Mimicking the end organ architecture of slowly adapting type I afferents may increase the durability of artificial touch sensors

In effort to mimic the sensitivity and efficient information transfer of natural tactile afferents, recent work has combined force transducers and computational models of mechanosensitive afferents. Sensor durability, another feature important to sensor design, might similarly capitalize upon biological rules. In particular, gains in sensor durability might leverage insight from the compound end organ of the slowly adapting type I afferent, especially its multiple sites of spike initiation that reset each other. This work develops models of compound spiking sensors using a computational network of transduction functions and leaky integrate and fire models (together a spike encoder, the software element of a compound spiking sensor), informed by the output of an existing force transducer (hardware sensing elements of a compound spiking sensor).

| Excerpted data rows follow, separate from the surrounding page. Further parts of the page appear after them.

(** * Mean-curvature-flow skeletonisation: the contraction step

    A shallow embedding of [CGAL::Mean_curvature_skeleton]
    (Mean_curvature_skeleton/include/CGAL/Mean_curvature_skeleton.h) and of
    the part of the demo plugin that drives it
    (Polyhedron/demo/Polyhedron/Polyhedron_demo_mean_curvature_flow_skeleton_plugin.cpp).

    - C++ [double] is IEEE binary64: Rocq's primitive [float].
    - C++ [int] and [std::size_t] are [Z] with their wrap-around written out.
    - The mesh is an arena: a handle ([vertex_descriptor], [edge_descriptor])
      is the position of the element in its store, and the [id()] field of an
      element is the value read and written through the index property maps.
    - The sparse matrix, the vectors and the solver are the template
      parameter [SparseLinearAlgebraTraits_d]; the weight functor is the
      constructor argument [weight_calculator].

    The second part embeds [CGAL::Point_set_3]
    (Point_set_3/include/CGAL/Point_set_3.h): a call that the source leaves
    undefined (an access outside an array) or aborts (a failed [assert])
    stops with its cause, and [rand()] is a stream of values. *)

From Stdlib Require Import ZArith Floats.PrimFloat.
From stdpp Require Import gmap list list_numbers sorting.

Local Open Scope Z_scope.

(** ** Machine integers *)

Definition INT_MAX : Z := 2147483647.

(** Value of an [int] expression whose mathematical value is [z]
    (two's-complement wrap-around; also the conversion [size_t -> int]). *)
Definition int_wrap (z : Z) : Z :=
  (z + 2147483648) `mod` 4294967296 - 2147483648.

(** Conversion to the 64-bit [std::size_t]. *)
Definition size_t_wrap (z : Z) : Z := z `mod` 18446744073709551616.

(** ** Kernel points *)

Module Point_3.
Record t : Type := mk { x : float; y : float; z : float }.
End Point_3.
Abbreviation Point := Point_3.t.

#[global] Instance float_inhabited : Inhabited float := populate 0%float.
#[global] Instance Point_inhabited : Inhabited Point :=
  populate (Point_3.mk 0 0 0).

(** ** The polyhedron *)

Abbreviation vertex_descriptor := nat.
Abbreviation edge_descriptor := nat.

(** A vertex: the [id()] field behind [Vertex_index_map], the position
    [point()], and the cycle of halfedges pointing to the vertex, in the
    order in which [boost::in_edges] enumerates them. The flag [fixed] is
    modelled from the spec ("fixed flag, false until the Degeneracy Detector
    sets it permanently true"): the vertex of the header has no such field,
    and no function of the header reads or writes it. *)
Record Vertex : Type := Build_Vertex {
  vertex_id : Z;
  point : Point;
  fixed : bool;
  vertex_in_edges : list edge_descriptor
}.

(** A halfedge, the [edge_descriptor] of the graph traits: the [id()] field
    behind [Edge_index_map] and the links of the halfedge data structure
    ([opposite()], [next()], the incident vertex [vertex()] it points to, and
    [is_border()]). *)
Record Halfedge : Type := Build_Halfedge {
  halfedge_id : Z;
  halfedge_opposite : edge_descriptor;
  halfedge_next : edge_descriptor;
  halfedge_vertex : vertex_descriptor;
  halfedge_is_border : bool
}.

(** [vertices] and [edges] are the ranges [boost::vertices(P)] and
    [boost::edges(P)], in iteration order. *)
Record Polyhedron : Type := Build_Polyhedron {
  vertices : list Vertex;
  edges : list Halfedge
}.

#[global] Instance Vertex_inhabited : Inhabited Vertex :=
  populate (Build_Vertex 0 inhabitant false []).
#[global] Instance Halfedge_inhabited : Inhabited Halfedge :=
  populate (Build_Halfedge 0 0%nat 0%nat 0%nat false).

Definition num_vertices (P : Polyhedron) : Z := Z.of_nat (length (vertices P)).
Definition num_edges (P : Polyhedron) : Z := Z.of_nat (length (edges P)).

(** [boost::target] is [e->vertex()], [boost::source] is
    [e->opposite()->vertex()]. *)
Definition target (e : edge_descriptor) (P : Polyhedron) : vertex_descriptor :=
  halfedge_vertex (edges P !!! e).

Definition source (e : edge_descriptor) (P : Polyhedron) : vertex_descriptor :=
  halfedge_vertex (edges P !!! halfedge_opposite (edges P !!! e)).

Definition in_edges (v : Vertex) (P : Polyhedron) : list edge_descriptor :=
  vertex_in_edges v.

(** [boost::get(vertex_id_pmap, v)] and [boost::get(edge_id_pmap, e)] for
    the maps of the plugin, which return [key->id()]. *)
Definition get_vertex_id (P : Polyhedron) (v : vertex_descriptor) : Z :=
  vertex_id (vertices P !!! v).
Definition get_edge_id (P : Polyhedron) (e : edge_descriptor) : Z :=
  halfedge_id (edges P !!! e).

Definition put_vertex_id (v : Vertex) (id : Z) : Vertex :=
  Build_Vertex id (point v) (fixed v) (vertex_in_edges v).
Definition put_edge_id (h : Halfedge) (id : Z) : Halfedge :=
  Build_Halfedge id (halfedge_opposite h) (halfedge_next h) (halfedge_vertex h)
    (halfedge_is_border h).
Definition set_point (v : Vertex) (p : Point) : Vertex :=
  Build_Vertex (vertex_id v) p (fixed v) (vertex_in_edges v).

(** ** The linear-algebra traits *)

(** Modelled from the spec: the type [SparseLinearAlgebraTraits_d::Matrix]
    is a template parameter whose code is not part of the sources. A
    coefficient that was never set reads as zero, and [set_coef i j val]
    sets "row i ... on the diagonal / for each neighbor column" to [val];
    the flag [new_coef] is only a hint to the implementation. *)
Record Matrix : Type := Build_Matrix {
  row_dimension : Z;
  column_dimension : Z;
  coefs : gmap (Z * Z) float
}.

Definition Matrix_new (rows columns : Z) : Matrix :=
  Build_Matrix rows columns ∅.

Definition set_coef (A : Matrix) (i j : Z) (val : float) (new_coef : bool)
  : Matrix :=
  Build_Matrix (row_dimension A) (column_dimension A) (<[(i, j) := val]> (coefs A)).

Definition get_coef (A : Matrix) (i j : Z) : float :=
  default 0%float (coefs A !! (i, j)).

(** Modelled from the spec: [SparseLinearAlgebraTraits_d::Vector], a dense
    vector of a fixed dimension, created filled with zeros. An access out of
    range is undefined in C++; here a read gives 0 and a write is dropped. *)
Abbreviation Vector := (list float).

Definition Vector_new (dimension : Z) : Vector :=
  replicate (Z.to_nat dimension) 0%float.

Definition Vector_get (v : Vector) (i : Z) : float :=
  if 0 <=? i then v !!! Z.to_nat i else 0%float.

Definition Vector_set (v : Vector) (i : Z) (val : float) : Vector :=
  if 0 <=? i then <[Z.to_nat i := val]> v else v.

(** The solver concept. The solver object is a data member of the skeleton
    object and keeps its factorisation between calls, so its state is
    threaded. Both operations return the [bool] of the C++ functions
    ([true] on success), next to their output parameters. *)
Class SparseLinearAlgebraTraits_d (Solver : Type) : Type := {
  Solver_new : Solver;
  pre_factor_non_symmetric : Solver -> Matrix -> Solver * float * bool;
  linear_solver_non_symmetric :
    Solver -> Matrix -> Vector -> Vector -> Solver * Vector * bool
}.

(** ** The class [Mean_curvature_skeleton] *)

Definition Weight_calculator : Type := edge_descriptor -> Polyhedron -> float.

Section Mean_curvature_skeleton.

Context {Solver : Type}.

(** The data members. [polyhedron] is the mesh behind the pointer, which the
    object mutates in place. *)
Record Mean_curvature_skeleton : Type := Build_Mean_curvature_skeleton {
  polyhedron : Polyhedron;
  weight_calculator : Weight_calculator;
  edge_weight : list float;
  m_solver : Solver;
  omega_L : float;
  omega_H : float
}.

Context {traits : SparseLinearAlgebraTraits_d Solver}.

(** The two loops of the constructor: [put(pmap, *it, idx++)]. *)
Fixpoint init_vertex_ids (idx : Z) (vs : list Vertex) : list Vertex :=
  match vs with
  | [] => []
  | v :: vs' =>
      put_vertex_id v (size_t_wrap idx) :: init_vertex_ids (int_wrap (idx + 1)) vs'
  end.

Fixpoint init_edge_ids (idx : Z) (es : list Halfedge) : list Halfedge :=
  match es with
  | [] => []
  | h :: es' =>
      put_edge_id h (size_t_wrap idx) :: init_edge_ids (int_wrap (idx + 1)) es'
  end.

(** The constructor. The two index maps it takes hold no data of their own
    (they read and write [id()]), so they are not arguments here; the cache
    starts empty and the solver default-constructed. *)
Definition Mean_curvature_skeleton_new (P : Polyhedron) (omega_L omega_H : float)
    (weight_calculator : Weight_calculator) : Mean_curvature_skeleton :=
  Build_Mean_curvature_skeleton
    (Build_Polyhedron (init_vertex_ids 0 (vertices P)) (init_edge_ids 0 (edges P)))
    weight_calculator [] Solver_new omega_L omega_H.

(** [compute_edge_weight]: one [push_back] per edge onto the member vector
    ([reserve] does not change its contents). *)
Definition compute_edge_weight (mcs : Mean_curvature_skeleton)
  : Mean_curvature_skeleton :=
  let P := polyhedron mcs in
  Build_Mean_curvature_skeleton P (weight_calculator mcs)
    (foldl (fun ew eb => ew ++ [weight_calculator mcs eb P])
           (edge_weight mcs) (seq 0 (length (edges P))))
    (m_solver mcs) (omega_L mcs) (omega_H mcs).
(** * auto_build.py: the ROS workspace auto-build script

    A shallow embedding of [src/auto_build.py].  The script is boundary
    glue: it probes the file system, loads a YAML file, spawns external
    commands and writes log records.  Every effect is made explicit:

    - what the outside world answers (which files exist, their mode, what
      the YAML loader yields, how each subprocess ends) is a [world];
    - what the script does to the outside world is the list of [event]s
      it emits, in program order, plus the file modes it changes;
    - Python exceptions, [sys.exit] included, are the [Raise] results of a
      small state-and-exception monad.

    The run starts where [parser.parse_args()] has returned.  An
    interrupt from the keyboard is taken where the script spends its time,
    in the wait for a child process.  Probing a file does not fail;
    changing its mode does when the world refuses it. *)

From stdpp Require Import base option list strings gmap.
From Stdlib Require Import ZArith Lia.

Local Open Scope string_scope.
Local Open Scope Z_scope.

(** ** Values loaded by [yaml.safe_load]

    The JSON-like core of what the safe loader can build.  A mapping is a
    Python [dict]; only its string keys matter to
    [config.get("official-packages", [])]. *)

#[local] Set Warnings "-register-all".

Inductive yaml : Type :=
| YNull
| YBool (b : bool)
| YInt (z : Z)
| YStr (s : string)
| YSeq (l : list yaml)
| YMap (m : gmap string yaml).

Individual force transducer failures are simulated with and without resetting between spike encoders to test the importance of both resetting and configuration on system durability. The results indicate that the resetting of adjacent spike encoders, upon the firing of a spike by any one, is an essential mechanism to maintain a stable overall response in the midst of transducer failure. Furthermore, results suggest that when resetting is enabled, the durability of a compound sensor is maximized when individual transducers are paired with spike encoders and multiple, paired units are employed. To explore these ideas more fully, use cases examine the design of a compound sensor to either reach a target lifetime with a set probability or determine how often to schedule maintenance to control the probability of failure.